By Cory Swymer, Vice President of Remote Pharmacy Services

A well-run remote pharmacy inside a hospital can increase patient safety and the continuity of care by ensuring orders are reviewed by a pharmacist before reaching the patient, even when the on-site hospital pharmacy is closed.

Remote pharmacy services (RPS) are especially important – and cost-effective – for small and mid-sized hospitals that may not have 24-hour onsite pharmacy services. RPS is a way to bridge that gap, and it can also be used to achieve workload balance between pharmacists and shifts, as well as between facilities such as Pharm-Aid Pharmacy. RPS can be used to free up valuable pharmacist time to work on new initiatives by shifting duties to the remote staff.

As a result, RPS can increase hospital staff satisfaction, reduce the number of medication errors and improve patient care, all while keeping compliant with The Joint Commission’s standards, HIPPAA regulations and state licensure requirements.

Models of RPS

Remote pharmacy services can be incorporated into a healthcare system via an external or internal model.

External models focus on contracted services with an outside company to provide a full suite of remote pharmacy services.

Internal models of RPS rely on additional employees that can be added remotely to take on the workload. Employees may be allocated to or from different shifts or even other facilities owned by the health system.

Benefits of RPS

There are many needs that can be filled with remote pharmacy services, including:

After-Hours Coverage

Remote pharmacists can monitor and process orders when the pharmacy closes, either intermittently, at different times of the evening, night and early morning, or continually for 100% coverage while the onsite pharmacy is closed. Daytime remote can add coverage and peace of mind to add workload support for increased census, special projects, go-live initiatives with software changes or upgrades, and more. It can also help in the event of a staff shortage or call-out.

Daily Monitoring and Reviews

You can also use remote services for daily clinical monitoring, online payments through softwar3e like Paystand, and profile reviews such as Health EMR or Cloud 9 Software. The pharmacists can check for new admissions, new orders on existing patients, renal and hepatic function monitoring, clinical dosing, anticoagulant monitoring, lab value monitoring, pharmacokinetics, VTE prophylaxis, etc.

Program Enhancement

Antibiotic Stewardship programs and Oncology programs can greatly benefit from RPS. RPS can also perform medication reconciliation services for your facility. Lastly, new in this content we have learned from medical news research the benefit of remote patient monitoring for your ambulatory care clinics is an extremely useful tool to improve patient incomes and often the bottom line of your facility.

Where to Start with RPS

There are many things you have to consider when planning to implement remote pharmacy services at your facility. Here are a few things to keep in mind:

Model and Services: Thinking back to the models and the services mentioned, what is right for you and your facility?

Vendor Selection: If you choose an external RPS, make sure you carefully vet your options. Obtain at least three quotes with demos from the top vendors in the marketplace. Look at price, but you will have to look at quality and reputation as well. If you have a vendor offering services for half the cost of another vendor, there is likely a reason for that discrepancy in price.
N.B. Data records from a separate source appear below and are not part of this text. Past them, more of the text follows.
(** Lines 48-75: the body of the loop, for one element.  Each [continue]
    of the source is a branch that returns at once. *)
Definition process_img (w : World.t) (base_dir : string)
    (st : state) (img : tag) : state * tag :=
  let src := default EmptyString (img !! "src") in
  if negb (truthy src) || startswith src "data:" then (st, img)
  else if startswith src "http://" || startswith src "https://" then
    (incr_skipped st, img)
  else
    let local_path := normpath w (join w base_dir src) in
    if negb (path_exists w local_path) then
      (incr_skipped
         (print ("[warn] file not found for <img src='" +:+ src
                 +:+ "'> -> " +:+ local_path) st), img)
    else
      let '(st1, img1) :=
        match to_data_uri w local_path with
        | Ok uri => (incr_changed st, <["src" := uri]> img)
        | Raise e =>
            (incr_skipped
               (print ("[warn] failed to inline " +:+ local_path
                       +:+ ": " +:+ e) st), img)
        end in
      inline_data_full w base_dir st1 img1.

(** Line 47: the loop over the elements, in document order. *)
Fixpoint process_imgs (w : World.t) (base_dir : string)
    (st : state) (imgs : list tag) : state * list tag :=
  match imgs with
  | [] => (st, [])
  | img :: rest =>
      let '(st1, img1) := process_img w base_dir st img in
      let '(st2, rest2) := process_imgs w base_dir st1 rest in
      (st2, img1 :: rest2)
  end.

(** How the process ends: [sys.exit(code)] or falling off the end of
    [main] (code 0), or an exception nobody catches. *)
Inductive status :=
| Exited (code : Z)
| Uncaught (e : exn).

(** The exit status of the process: the interpreter ends with status 1
    after an exception nobody caught. *)
Definition exit_code (s : status) : Z :=
  match s with
  | Exited code => code
  | Uncaught _ => 1
  end.

(** What a run leaves behind: the lines on standard output, how it ended,
    and the files it created or overwrote, each with the content left in
    it. *)
Record run := {
  stdout : list string;
  ending : status;
  written : list (string * string)
}.

Definition usage : string :=
  "Usage: python pack_to_single_html.py input.html output.single.html".
(** The tables the trigger schemas live in and refer to; parent tables are
    kept as their primary keys. *)
Record t : Type := {
  workspace : list UUID;
  user : list UUID;
  event_source : list UUID;
  trigger : list TriggerSchema.t;
  trigger_execution : list TriggerExecutionSchema.t
}.

Definition mem (k : UUID) (ks : list UUID) : bool := existsb (Z.eqb k) ks.

Definition refers {R : Type} (col : R -> option UUID) (gone : list UUID)
  (row : R) : bool :=
  match col row with
  | Some k => mem k gone
  | None => false
  end.

(** The rows of a child table that remain when the rows [gone] of its
    parent are deleted: a CASCADE key deletes the referring rows, a
    SET NULL key clears their column. *)
Definition on_delete {R : Type} (fk : ForeignKey) (col : R -> option UUID)
  (set_null : R -> R) (gone : list UUID) (rows : list R) : list R :=
  match ondelete fk with
  | CASCADE => filter (fun row => negb (refers col gone row)) rows
  | SET_NULL => map (fun row => if refers col gone row then set_null row else row) rows
  end.

(** The primary keys of the child rows deleted along with [gone]. *)
Definition cascaded {R : Type} (fk : ForeignKey) (col : R -> option UUID)
  (key : R -> UUID) (gone : list UUID) (rows : list R) : list UUID :=
  match ondelete fk with
  | CASCADE => map key (filter (refers col gone) rows)
  | SET_NULL => []
  end.

Definition execution_trigger (row : TriggerExecutionSchema.t) : option UUID :=
  Some (TriggerExecutionSchema.trigger_id row).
Regulatory Considerations: State regulations and requirements for RPS vary widely. Make sure you know the rules in your state. Sometimes, special policies, licenses, registrations or other permissions are required before you can begin services.

QA and Safety: Whether you are using an internal or an external service, ensure that your RPS quality matches your onsite quality. Make sure all patient safety measures are being followed, as they would be onsite. Also, ensure there are methods in place for medication errors and ADRs reporting.

Training: A strong solid training plan is a must for the remote staff, as they will be responsible for OE in the same manner as your onsite staff.

Access to Information: All information needed onsite will also be needed remotely. This includes P&P access, EHR, ADM and labs.

Cyber Security: Accessing HIPAA data from home brings its own set of challenges. You must ensure minimum requirements are met in the home office environment. Also, DLP is important for securing your data.You can also click to read to know more about cyber security.

Communication: Abundant and secure communication are critical during the ROE process, at shift change, etc.  Define a good, preferred method for communicating clinical and technical issues. You can even share all communication to your onsite staff with your remote team.